- From: Roy Fielding <fielding@beach.w3.org>
- Date: Sat, 08 Jul 1995 20:27:02 -0400
- To: uri@bunyip.com
I apparently missed the deadline by 30 minutes, so here is yet
another view of how URNs and URCs can be implemented. Mostly,
this is to remind people that there already exists an architecture
for the use of URNs, and unless there is a very compelling reason,
we shouldn't screw it up by attempting to standardize an
incompatible syntax.
It is short, so I'll just include the entire document.

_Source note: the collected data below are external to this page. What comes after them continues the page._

Lemma delete_table_ok (e : handle K) t l :
  table_ok t l -> (forall x, x ∈ l -> addr x = addr e -> x = e) ->
  let keep := fun x : handle K => negb (addr x =? addr e)%nat in
  table_ok {| num_buckets := num_buckets t; log2_num_buckets := log2_num_buckets t;
              buckets := alter (fun b => {| chain := List.filter keep (chain b); expand_mult := expand_mult b |})
                           (to_bkt (hashv e) (num_buckets t)) (buckets t);
              ineff_expands := ineff_expands t; noexpand := noexpand t |} (List.filter keep l).
Proof using.
  intros [[Hn Hk] Hl Hc] Hadr keep. split; cbn [num_buckets log2_num_buckets buckets]; [done|by rewrite length_alter|].
  pose proof (to_bkt_lt (hashv e) _ Hk) as Hb. rewrite <- Hn in Hb.
  intros i x. unfold chain_at. cbn [buckets]. fold (chain_of (alter (fun b => {| chain := List.filter keep (chain b); expand_mult := expand_mult b |})
    (to_bkt (hashv e) (num_buckets t)) (buckets t)) i). rewrite chain_of_alter by lia. rewrite elem_of_lfilter.
  specialize (Hc i x). unfold chain_at in Hc. fold (chain_of (buckets t) i) in Hc. destruct (decide (i = _)) as [->|Hne].
  - unfold chain_of in Hc. destruct (buckets t !! _) as [b|]; cbn [chain]; [rewrite elem_of_lfilter, Hc|rewrite elem_of_nil in *]; naive_solver.
  - rewrite Hc. split; [|naive_solver]. intros [Hx Hi]. split; [|done]. split; [done|]. unfold keep.
    destruct (Nat.eqb_spec (addr x) (addr e)) as [Ha|]; [|done]. rewrite (Hadr x Hx Ha) in Hi. by destruct Hne.
Qed.

Lemma delete_items_ok (e : handle K) h :
  hash_ok h -> e ∈ (items h).*1 ->
  let keep := fun x : handle K => negb (addr x =? addr e)%nat in
  hash_ok (hash_delete e h) /\ items (hash_delete e h) = List.filter (fun x => keep (fst x)) (items h).
Proof using.
  clear HK. intros Hh He keep. pose proof Hh as [Ht Ha Hf Hks Hd]. unfold hash_delete.
  destruct (items h) as [|x0 [|x1 l]] eqn:El; [by apply elem_of_nil in He| |].
  - apply list_elem_of_singleton in He as ->. cbn [List.filter fst]. unfold keep. rewrite Nat.eqb_refl. cbn [negb]. split; [|done].
    split; cbn [items tbl next_addr]; try done; try constructor. intros e1 e2 H. by apply elem_of_nil in H.
  - rewrite <- El in *. split; [|done]. destruct (tbl h) as [t|] eqn:Et; [|by rewrite Ht in El].
    assert (Hsub : sublist (List.filter keep (items h).*1) (items h).*1) by apply lfilter_sublist.
    assert (Efst : (List.filter (fun x => negb (addr (fst x) =? addr e)%nat) (items h)).*1 = List.filter keep (items h).*1)
      by apply (filter_fst keep).
    split; cbn [items tbl next_addr]; rewrite ?Efst.
    + destruct Ht as [_ Ht]. split.
      * intros Hnil. assert (Hfst : List.filter keep (items h).*1 = []) by (rewrite <- filter_fst; unfold keep; by rewrite Hnil).
        assert (Hx : forall x, x ∈ (items h).*1 -> addr x = addr e).
        { intros x Hx. destruct (keep x) eqn:Ekeep; [exfalso|unfold keep in Ekeep; by destruct (Nat.eqb_spec (addr x) (addr e))].
          assert (Hin : x ∈ List.filter keep (items h).*1) by (by apply elem_of_lfilter). rewrite Hfst in Hin. by apply elem_of_nil in Hin. }
        rewrite El in Ha, Hx. cbn [fmap list_fmap] in Ha. apply NoDup_cons_1_1 in Ha. apply Ha.
        rewrite (Hx x0.1), (Hx x1.1) by (cbn; set_solver). set_solver.
      * apply (delete_table_ok e t _ Ht). intros x Hx E. eapply same_addr; [exact Hh|done..].
    + eapply sublist_NoDup; [exact Ha|]. by apply fmap_sublist.
    + apply lfilter_Forall, Hf.
    + apply lfilter_Forall, Hks.
    + intros e1 e2 H1 H2. apply elem_of_lfilter in H1 as [H1 _]. apply elem_of_lfilter in H2 as [H2 _]. by apply Hd.
Qed.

....Roy T. Fielding Department of ICS, University of California, Irvine USA
<fielding@ics.uci.edu>
<URL:http://www.ics.uci.edu/dir/grad/Software/fielding>
=======================================================================
Uniform Resource Identifiers Working Group R. Fielding
INTERNET-DRAFT UC Irvine
Expires January 7, 1996 July 7, 1995
How Roy would Implement URNs and URCs Today
<draft-ietf-uri-roy-urn-urc-00.txt>
Status of this Memo
This document is an Internet-Draft. Internet-Drafts are working
documents of the Internet Engineering Task Force (IETF), its areas,
and its working groups. Note that other groups may also distribute
working documents as Internet-Drafts.
Internet-Drafts are draft documents valid for a maximum of six
months and may be updated, replaced, or obsoleted by other
documents at any time. It is inappropriate to use Internet-
Drafts as reference material or to cite them other than as
``work in progress.''
To learn the current status of any Internet-Draft, please check
the ``1id-abstracts.txt'' listing contained in the Internet-
Drafts Shadow Directories on ftp.is.co.za (Africa),
nic.nordu.net (Europe), munnari.oz.au (Pacific Rim),
ds.internic.net (US East Coast), or ftp.isi.edu (US West Coast).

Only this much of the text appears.